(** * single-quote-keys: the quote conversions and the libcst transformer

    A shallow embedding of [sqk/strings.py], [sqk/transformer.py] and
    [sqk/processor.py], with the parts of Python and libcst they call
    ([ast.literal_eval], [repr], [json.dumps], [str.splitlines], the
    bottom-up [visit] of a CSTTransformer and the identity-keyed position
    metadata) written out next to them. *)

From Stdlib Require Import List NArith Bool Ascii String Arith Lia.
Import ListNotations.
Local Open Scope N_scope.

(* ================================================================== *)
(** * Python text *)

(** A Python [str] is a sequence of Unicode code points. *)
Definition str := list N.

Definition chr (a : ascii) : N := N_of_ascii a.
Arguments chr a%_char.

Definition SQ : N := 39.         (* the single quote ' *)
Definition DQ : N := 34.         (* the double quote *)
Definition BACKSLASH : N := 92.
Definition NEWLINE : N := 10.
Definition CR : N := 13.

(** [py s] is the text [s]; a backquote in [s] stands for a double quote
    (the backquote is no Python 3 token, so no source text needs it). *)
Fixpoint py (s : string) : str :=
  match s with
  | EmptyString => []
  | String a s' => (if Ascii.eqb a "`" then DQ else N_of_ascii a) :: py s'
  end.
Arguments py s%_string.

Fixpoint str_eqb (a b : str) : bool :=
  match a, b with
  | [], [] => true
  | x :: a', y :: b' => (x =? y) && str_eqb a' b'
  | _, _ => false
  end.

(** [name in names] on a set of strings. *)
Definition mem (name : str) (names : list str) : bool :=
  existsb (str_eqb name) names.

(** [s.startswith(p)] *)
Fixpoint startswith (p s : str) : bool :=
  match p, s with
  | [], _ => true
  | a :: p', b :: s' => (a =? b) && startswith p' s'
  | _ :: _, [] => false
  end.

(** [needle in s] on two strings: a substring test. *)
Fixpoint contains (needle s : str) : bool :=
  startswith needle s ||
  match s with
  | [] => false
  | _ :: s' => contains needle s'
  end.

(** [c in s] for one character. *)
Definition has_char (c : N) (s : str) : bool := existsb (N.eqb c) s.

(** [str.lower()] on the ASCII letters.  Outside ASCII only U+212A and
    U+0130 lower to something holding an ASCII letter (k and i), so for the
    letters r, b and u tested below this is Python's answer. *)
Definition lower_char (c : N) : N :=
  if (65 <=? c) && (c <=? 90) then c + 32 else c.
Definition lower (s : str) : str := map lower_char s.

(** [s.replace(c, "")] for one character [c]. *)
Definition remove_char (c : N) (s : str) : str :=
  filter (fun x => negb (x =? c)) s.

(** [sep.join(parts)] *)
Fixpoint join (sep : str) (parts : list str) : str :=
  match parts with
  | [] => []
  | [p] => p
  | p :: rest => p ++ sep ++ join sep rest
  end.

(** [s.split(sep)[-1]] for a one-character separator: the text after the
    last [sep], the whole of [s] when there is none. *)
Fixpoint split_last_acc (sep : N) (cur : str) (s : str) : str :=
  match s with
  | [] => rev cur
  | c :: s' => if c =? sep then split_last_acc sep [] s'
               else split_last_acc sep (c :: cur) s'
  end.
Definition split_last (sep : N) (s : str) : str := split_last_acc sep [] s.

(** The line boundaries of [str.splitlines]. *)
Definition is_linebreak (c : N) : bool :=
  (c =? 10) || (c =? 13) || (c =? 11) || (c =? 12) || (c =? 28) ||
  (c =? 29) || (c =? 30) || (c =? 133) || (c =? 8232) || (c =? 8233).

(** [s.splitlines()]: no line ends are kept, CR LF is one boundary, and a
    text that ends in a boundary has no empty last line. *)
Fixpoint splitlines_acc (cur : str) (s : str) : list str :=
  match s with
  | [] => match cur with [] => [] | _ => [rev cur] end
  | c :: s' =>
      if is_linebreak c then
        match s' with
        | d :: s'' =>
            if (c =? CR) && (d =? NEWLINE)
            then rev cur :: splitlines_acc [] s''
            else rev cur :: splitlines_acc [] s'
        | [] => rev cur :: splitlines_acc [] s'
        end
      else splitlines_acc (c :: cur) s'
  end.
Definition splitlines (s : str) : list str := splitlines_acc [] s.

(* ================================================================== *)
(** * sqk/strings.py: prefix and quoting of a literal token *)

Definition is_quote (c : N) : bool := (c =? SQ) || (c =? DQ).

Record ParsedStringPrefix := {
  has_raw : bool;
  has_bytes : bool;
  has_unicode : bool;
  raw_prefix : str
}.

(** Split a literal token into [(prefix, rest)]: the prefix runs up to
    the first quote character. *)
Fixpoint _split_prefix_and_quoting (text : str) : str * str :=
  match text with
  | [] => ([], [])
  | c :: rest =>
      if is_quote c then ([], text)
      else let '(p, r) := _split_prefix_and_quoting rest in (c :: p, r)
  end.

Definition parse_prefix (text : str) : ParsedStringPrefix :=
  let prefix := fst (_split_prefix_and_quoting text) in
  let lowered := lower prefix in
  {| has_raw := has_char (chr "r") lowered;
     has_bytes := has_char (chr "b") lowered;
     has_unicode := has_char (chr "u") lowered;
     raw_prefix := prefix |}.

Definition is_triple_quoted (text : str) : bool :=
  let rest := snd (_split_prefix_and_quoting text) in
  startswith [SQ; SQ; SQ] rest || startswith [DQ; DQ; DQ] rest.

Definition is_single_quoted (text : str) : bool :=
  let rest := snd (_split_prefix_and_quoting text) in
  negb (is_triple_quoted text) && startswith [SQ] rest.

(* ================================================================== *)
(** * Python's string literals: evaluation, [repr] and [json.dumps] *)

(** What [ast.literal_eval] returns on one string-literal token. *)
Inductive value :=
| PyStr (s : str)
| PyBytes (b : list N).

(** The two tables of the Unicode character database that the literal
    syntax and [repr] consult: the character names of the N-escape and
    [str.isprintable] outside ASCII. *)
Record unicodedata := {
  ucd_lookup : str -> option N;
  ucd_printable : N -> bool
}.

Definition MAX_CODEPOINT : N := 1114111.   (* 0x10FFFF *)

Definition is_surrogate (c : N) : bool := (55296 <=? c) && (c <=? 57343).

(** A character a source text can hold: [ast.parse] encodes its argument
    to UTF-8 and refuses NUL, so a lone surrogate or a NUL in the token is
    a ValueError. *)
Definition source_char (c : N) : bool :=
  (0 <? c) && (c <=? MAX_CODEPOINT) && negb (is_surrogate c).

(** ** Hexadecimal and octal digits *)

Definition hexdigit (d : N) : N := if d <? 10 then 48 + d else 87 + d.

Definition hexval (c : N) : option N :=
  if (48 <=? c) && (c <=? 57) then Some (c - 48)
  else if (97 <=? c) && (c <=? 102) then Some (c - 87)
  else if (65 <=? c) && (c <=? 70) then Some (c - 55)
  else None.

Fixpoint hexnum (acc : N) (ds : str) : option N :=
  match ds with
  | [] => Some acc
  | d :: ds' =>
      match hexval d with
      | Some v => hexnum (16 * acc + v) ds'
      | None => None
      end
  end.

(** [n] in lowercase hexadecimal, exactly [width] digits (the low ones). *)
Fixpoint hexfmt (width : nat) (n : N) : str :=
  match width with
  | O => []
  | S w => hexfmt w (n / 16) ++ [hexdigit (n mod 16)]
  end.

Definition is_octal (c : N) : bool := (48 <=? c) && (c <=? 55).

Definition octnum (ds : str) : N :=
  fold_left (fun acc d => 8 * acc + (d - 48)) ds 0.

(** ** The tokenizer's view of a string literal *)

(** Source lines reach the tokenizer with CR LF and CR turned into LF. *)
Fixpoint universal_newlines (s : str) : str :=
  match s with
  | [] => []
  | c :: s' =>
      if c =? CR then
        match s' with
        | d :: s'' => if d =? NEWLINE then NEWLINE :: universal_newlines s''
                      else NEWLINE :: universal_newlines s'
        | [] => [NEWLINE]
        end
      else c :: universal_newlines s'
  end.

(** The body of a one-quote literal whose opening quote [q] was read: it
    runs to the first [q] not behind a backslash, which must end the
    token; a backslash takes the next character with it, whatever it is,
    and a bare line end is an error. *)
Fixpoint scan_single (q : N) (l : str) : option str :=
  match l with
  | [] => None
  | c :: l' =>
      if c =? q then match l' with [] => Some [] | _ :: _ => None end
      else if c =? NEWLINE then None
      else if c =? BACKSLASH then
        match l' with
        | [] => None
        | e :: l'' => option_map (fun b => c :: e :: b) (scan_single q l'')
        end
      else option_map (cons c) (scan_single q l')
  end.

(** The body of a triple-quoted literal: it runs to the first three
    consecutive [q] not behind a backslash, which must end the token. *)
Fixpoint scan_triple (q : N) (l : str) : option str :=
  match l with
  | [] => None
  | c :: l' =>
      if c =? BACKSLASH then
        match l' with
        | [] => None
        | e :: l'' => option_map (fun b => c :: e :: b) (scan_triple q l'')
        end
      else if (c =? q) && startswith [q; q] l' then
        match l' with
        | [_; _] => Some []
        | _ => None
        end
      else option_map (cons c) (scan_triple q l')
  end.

· · · ·

§ **BRIEF**:
Please transcribe only the lines in the records above running from the line that has "Definition SQ : N" through the line that has "Definition mem (name", both included, exactly as they appear.

§ **EXERCISE RESPONSE**:
Definition SQ : N := 39.         (* the single quote ' *)
Definition DQ : N := 34.         (* the double quote *)
Definition BACKSLASH : N := 92.
Definition NEWLINE : N := 10.
Definition CR : N := 13.

(** [py s] is the text [s]; a backquote in [s] stands for a double quote
    (the backquote is no Python 3 token, so no source text needs it). *)
Fixpoint py (s : string) : str :=
  match s with
  | EmptyString => []
  | String a s' => (if Ascii.eqb a "`" then DQ else N_of_ascii a) :: py s'
  end.
Arguments py s%_string.

Fixpoint str_eqb (a b : str) : bool :=
  match a, b with
  | [], [] => true
  | x :: a', y :: b' => (x =? y) && str_eqb a' b'
  | _, _ => false
  end.

(** [name in names] on a set of strings. *)
Definition mem (name : str) (names : list str) : bool :=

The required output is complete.